* **TASK**
Please take the records that follow and repeat exactly the lines starting with the line with "else verified_prefix dimension" and going on through the line with "match mapM (query_vector_for_candidate".

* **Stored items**

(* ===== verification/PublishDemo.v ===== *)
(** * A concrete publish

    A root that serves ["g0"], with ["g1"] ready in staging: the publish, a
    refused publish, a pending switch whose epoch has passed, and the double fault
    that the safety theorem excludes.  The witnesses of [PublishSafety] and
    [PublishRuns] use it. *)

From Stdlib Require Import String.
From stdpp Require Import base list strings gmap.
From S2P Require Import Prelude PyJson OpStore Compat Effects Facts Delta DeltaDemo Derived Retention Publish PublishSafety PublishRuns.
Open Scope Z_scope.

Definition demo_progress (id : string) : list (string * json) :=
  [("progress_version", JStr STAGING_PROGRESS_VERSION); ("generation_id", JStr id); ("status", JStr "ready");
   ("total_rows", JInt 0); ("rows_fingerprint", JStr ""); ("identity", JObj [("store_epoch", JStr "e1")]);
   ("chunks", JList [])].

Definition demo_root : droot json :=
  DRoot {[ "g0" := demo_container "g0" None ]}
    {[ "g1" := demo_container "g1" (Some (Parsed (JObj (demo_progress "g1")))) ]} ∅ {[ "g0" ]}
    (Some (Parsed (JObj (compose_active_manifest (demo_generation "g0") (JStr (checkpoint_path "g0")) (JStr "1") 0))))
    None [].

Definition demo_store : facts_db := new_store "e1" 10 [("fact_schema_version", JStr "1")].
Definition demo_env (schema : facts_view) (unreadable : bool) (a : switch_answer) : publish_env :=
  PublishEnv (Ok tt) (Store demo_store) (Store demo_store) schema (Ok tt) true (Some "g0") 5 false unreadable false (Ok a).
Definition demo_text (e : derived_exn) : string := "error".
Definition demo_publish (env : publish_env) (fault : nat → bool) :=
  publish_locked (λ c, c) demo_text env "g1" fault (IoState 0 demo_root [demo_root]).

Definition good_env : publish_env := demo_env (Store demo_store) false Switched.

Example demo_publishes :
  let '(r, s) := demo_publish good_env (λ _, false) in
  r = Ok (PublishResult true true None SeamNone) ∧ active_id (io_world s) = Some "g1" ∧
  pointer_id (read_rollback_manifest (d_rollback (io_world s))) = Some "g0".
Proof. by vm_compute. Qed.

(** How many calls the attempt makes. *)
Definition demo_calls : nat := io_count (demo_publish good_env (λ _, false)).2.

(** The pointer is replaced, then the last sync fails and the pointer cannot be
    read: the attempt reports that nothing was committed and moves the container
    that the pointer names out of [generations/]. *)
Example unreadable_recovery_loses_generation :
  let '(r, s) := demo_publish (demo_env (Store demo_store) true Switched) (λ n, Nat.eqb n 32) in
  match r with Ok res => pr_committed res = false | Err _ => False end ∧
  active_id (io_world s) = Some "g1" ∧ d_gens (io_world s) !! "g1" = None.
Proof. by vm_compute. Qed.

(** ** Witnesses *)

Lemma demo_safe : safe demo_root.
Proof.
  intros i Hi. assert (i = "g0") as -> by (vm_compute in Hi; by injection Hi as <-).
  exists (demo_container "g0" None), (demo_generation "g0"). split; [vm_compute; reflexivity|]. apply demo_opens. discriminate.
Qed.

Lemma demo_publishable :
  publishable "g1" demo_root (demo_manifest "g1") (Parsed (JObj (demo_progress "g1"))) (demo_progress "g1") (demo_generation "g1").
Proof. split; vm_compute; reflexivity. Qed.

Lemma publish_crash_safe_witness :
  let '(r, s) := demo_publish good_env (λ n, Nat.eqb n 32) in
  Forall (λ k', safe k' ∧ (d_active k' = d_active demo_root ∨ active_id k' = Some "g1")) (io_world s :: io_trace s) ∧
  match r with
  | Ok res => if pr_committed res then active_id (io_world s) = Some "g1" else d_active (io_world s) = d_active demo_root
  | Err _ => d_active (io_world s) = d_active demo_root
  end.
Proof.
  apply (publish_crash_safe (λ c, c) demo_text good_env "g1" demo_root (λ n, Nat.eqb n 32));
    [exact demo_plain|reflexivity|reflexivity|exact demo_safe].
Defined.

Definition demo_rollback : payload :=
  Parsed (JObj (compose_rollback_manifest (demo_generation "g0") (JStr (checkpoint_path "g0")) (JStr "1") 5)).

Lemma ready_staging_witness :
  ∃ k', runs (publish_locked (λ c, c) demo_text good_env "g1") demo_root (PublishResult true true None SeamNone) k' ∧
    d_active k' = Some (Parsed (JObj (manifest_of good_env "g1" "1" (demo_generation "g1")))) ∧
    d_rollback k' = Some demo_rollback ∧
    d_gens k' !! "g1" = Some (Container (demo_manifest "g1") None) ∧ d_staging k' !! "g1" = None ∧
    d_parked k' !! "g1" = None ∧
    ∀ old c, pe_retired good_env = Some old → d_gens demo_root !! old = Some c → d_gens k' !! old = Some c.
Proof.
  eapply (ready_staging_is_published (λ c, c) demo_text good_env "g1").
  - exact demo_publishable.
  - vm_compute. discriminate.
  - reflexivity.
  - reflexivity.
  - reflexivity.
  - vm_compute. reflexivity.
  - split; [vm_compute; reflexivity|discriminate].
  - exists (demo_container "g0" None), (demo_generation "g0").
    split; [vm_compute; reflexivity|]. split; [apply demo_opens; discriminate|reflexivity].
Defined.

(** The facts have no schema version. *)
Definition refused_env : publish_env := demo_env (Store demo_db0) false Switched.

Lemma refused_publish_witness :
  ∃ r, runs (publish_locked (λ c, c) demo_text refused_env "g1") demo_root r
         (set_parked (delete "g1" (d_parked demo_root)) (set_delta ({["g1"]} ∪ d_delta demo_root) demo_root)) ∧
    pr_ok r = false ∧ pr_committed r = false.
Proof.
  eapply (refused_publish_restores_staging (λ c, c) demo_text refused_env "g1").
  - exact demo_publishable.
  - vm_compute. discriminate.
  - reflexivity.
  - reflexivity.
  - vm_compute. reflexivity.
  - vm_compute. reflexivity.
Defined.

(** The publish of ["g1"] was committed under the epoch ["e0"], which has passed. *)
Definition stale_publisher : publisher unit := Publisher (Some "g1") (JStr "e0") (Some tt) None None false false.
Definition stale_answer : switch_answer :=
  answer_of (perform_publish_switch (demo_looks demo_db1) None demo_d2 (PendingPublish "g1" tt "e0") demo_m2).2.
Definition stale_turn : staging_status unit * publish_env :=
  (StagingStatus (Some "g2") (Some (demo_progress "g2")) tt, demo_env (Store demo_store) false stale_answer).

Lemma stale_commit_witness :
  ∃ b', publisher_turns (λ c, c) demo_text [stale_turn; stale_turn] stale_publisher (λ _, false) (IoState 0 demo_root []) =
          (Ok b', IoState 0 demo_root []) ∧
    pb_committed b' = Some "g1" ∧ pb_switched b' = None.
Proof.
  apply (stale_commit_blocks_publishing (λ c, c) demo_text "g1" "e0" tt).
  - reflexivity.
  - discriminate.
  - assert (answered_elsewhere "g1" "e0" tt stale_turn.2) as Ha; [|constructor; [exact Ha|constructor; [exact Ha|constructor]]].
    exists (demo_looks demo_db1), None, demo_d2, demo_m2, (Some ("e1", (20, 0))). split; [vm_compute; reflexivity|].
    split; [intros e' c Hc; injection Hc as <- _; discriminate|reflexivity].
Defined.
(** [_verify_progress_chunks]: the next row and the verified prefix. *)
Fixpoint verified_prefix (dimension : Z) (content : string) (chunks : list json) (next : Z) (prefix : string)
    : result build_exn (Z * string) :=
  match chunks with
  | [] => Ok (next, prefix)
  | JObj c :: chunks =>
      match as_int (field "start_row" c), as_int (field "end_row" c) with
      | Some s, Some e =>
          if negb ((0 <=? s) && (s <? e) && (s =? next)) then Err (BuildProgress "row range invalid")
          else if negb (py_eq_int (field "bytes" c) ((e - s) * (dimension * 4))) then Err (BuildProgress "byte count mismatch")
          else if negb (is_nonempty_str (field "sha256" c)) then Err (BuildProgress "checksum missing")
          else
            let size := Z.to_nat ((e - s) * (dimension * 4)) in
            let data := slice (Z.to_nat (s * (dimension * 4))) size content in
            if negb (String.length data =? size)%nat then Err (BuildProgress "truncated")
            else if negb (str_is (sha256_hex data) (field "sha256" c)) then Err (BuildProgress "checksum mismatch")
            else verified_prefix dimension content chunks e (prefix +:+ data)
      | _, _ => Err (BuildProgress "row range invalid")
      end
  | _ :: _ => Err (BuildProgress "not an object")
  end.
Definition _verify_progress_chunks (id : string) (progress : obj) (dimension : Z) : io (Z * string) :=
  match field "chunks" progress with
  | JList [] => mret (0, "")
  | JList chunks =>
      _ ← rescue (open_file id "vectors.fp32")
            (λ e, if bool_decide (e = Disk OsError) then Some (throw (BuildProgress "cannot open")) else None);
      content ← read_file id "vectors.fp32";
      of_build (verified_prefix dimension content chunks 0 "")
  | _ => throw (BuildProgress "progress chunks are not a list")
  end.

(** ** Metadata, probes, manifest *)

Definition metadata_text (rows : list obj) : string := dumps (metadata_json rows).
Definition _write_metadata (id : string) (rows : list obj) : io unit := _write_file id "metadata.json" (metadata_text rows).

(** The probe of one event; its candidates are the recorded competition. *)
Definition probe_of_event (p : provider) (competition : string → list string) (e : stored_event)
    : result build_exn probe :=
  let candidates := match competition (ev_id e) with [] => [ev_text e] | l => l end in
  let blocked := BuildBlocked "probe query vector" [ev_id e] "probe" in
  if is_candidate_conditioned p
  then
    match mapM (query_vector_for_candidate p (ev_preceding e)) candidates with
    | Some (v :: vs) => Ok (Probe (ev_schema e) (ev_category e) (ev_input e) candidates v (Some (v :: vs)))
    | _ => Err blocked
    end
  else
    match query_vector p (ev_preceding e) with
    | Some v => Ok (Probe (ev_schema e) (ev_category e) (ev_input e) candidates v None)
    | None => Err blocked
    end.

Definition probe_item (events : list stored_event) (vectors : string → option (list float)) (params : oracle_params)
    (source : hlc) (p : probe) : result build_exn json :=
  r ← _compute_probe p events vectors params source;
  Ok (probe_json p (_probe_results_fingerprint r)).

* **PROBLEM SOLUTION**
            else verified_prefix dimension content chunks e (prefix +:+ data)
      | _, _ => Err (BuildProgress "row range invalid")
      end
  | _ :: _ => Err (BuildProgress "not an object")
  end.
Definition _verify_progress_chunks (id : string) (progress : obj) (dimension : Z) : io (Z * string) :=
  match field "chunks" progress with
  | JList [] => mret (0, "")
  | JList chunks =>
      _ ← rescue (open_file id "vectors.fp32")
            (λ e, if bool_decide (e = Disk OsError) then Some (throw (BuildProgress "cannot open")) else None);
      content ← read_file id "vectors.fp32";
      of_build (verified_prefix dimension content chunks 0 "")
  | _ => throw (BuildProgress "progress chunks are not a list")
  end.

(** ** Metadata, probes, manifest *)

Definition metadata_text (rows : list obj) : string := dumps (metadata_json rows).
Definition _write_metadata (id : string) (rows : list obj) : io unit := _write_file id "metadata.json" (metadata_text rows).

(** The probe of one event; its candidates are the recorded competition. *)
Definition probe_of_event (p : provider) (competition : string → list string) (e : stored_event)
    : result build_exn probe :=
  let candidates := match competition (ev_id e) with [] => [ev_text e] | l => l end in
  let blocked := BuildBlocked "probe query vector" [ev_id e] "probe" in
  if is_candidate_conditioned p
  then
    match mapM (query_vector_for_candidate p (ev_preceding e)) candidates with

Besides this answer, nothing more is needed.